» **Extracted entries**:
────────────────
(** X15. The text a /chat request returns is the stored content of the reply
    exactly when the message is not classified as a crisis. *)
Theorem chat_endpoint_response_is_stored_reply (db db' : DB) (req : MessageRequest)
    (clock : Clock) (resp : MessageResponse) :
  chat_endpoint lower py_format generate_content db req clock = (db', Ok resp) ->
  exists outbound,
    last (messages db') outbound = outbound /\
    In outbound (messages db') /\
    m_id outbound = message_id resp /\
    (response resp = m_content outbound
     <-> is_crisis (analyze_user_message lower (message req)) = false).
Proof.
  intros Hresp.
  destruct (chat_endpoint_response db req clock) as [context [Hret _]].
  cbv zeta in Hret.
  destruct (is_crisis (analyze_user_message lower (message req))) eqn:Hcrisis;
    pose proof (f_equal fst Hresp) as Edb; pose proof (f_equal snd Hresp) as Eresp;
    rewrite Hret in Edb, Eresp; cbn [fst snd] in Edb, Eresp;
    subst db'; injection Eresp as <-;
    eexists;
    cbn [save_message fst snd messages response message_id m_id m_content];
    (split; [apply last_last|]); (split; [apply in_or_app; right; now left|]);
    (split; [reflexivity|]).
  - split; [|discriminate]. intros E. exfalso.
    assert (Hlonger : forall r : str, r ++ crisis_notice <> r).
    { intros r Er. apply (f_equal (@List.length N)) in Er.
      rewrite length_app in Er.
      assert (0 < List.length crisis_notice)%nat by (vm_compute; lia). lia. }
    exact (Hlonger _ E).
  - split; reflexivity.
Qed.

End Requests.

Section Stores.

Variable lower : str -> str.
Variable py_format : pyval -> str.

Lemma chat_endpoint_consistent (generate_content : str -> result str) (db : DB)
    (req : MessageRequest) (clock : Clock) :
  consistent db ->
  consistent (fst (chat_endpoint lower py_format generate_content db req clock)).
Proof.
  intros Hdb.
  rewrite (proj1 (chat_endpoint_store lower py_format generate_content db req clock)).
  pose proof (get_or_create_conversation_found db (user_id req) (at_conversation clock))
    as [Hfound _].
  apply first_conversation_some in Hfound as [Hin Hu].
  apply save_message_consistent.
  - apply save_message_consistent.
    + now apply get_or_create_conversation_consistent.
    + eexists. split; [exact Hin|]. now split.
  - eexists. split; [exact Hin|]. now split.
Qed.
────────────────
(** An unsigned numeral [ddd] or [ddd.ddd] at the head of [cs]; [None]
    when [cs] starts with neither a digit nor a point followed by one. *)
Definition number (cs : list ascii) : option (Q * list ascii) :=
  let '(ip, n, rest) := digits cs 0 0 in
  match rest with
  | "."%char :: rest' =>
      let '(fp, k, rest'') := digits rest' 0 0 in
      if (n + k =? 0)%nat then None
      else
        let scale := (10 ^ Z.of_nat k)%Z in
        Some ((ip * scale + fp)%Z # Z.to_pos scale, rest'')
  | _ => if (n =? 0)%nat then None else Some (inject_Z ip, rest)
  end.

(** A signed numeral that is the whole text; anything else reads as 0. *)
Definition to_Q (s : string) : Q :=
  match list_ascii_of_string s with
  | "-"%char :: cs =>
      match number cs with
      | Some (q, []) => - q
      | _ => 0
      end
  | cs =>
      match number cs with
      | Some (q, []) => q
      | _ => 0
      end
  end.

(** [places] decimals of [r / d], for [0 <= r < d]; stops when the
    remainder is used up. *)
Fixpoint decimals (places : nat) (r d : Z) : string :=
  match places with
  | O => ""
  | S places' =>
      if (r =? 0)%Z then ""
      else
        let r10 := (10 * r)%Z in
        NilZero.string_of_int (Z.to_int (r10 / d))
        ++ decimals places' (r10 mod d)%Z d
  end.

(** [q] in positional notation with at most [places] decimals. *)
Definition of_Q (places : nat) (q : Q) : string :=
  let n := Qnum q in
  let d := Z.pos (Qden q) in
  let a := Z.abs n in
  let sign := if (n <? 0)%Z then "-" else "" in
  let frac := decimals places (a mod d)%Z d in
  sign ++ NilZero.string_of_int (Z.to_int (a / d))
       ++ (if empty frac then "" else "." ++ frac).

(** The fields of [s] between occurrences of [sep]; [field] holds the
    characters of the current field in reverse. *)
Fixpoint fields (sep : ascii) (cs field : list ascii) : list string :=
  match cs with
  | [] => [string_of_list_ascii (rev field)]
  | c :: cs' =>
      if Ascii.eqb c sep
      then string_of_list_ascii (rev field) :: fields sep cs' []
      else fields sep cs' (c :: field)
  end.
────────────────
» **Exercise brief**:
The lines above from the one containing "(** X15. The" through the one containing "consistent db ->" are to be set down exactly, and no others.

» **Solution to the problem**:
(** X15. The text a /chat request returns is the stored content of the reply
    exactly when the message is not classified as a crisis. *)
Theorem chat_endpoint_response_is_stored_reply (db db' : DB) (req : MessageRequest)
    (clock : Clock) (resp : MessageResponse) :
  chat_endpoint lower py_format generate_content db req clock = (db', Ok resp) ->
  exists outbound,
    last (messages db') outbound = outbound /\
    In outbound (messages db') /\
    m_id outbound = message_id resp /\
    (response resp = m_content outbound
     <-> is_crisis (analyze_user_message lower (message req)) = false).
Proof.
  intros Hresp.
  destruct (chat_endpoint_response db req clock) as [context [Hret _]].
  cbv zeta in Hret.
  destruct (is_crisis (analyze_user_message lower (message req))) eqn:Hcrisis;
    pose proof (f_equal fst Hresp) as Edb; pose proof (f_equal snd Hresp) as Eresp;
    rewrite Hret in Edb, Eresp; cbn [fst snd] in Edb, Eresp;
    subst db'; injection Eresp as <-;
    eexists;
    cbn [save_message fst snd messages response message_id m_id m_content];
    (split; [apply last_last|]); (split; [apply in_or_app; right; now left|]);
    (split; [reflexivity|]).
  - split; [|discriminate]. intros E. exfalso.
    assert (Hlonger : forall r : str, r ++ crisis_notice <> r).
    { intros r Er. apply (f_equal (@List.length N)) in Er.
      rewrite length_app in Er.
      assert (0 < List.length crisis_notice)%nat by (vm_compute; lia). lia. }
    exact (Hlonger _ E).
  - split; reflexivity.
Qed.

End Requests.

Section Stores.

Variable lower : str -> str.
Variable py_format : pyval -> str.

Lemma chat_endpoint_consistent (generate_content : str -> result str) (db : DB)
    (req : MessageRequest) (clock : Clock) :
  consistent db ->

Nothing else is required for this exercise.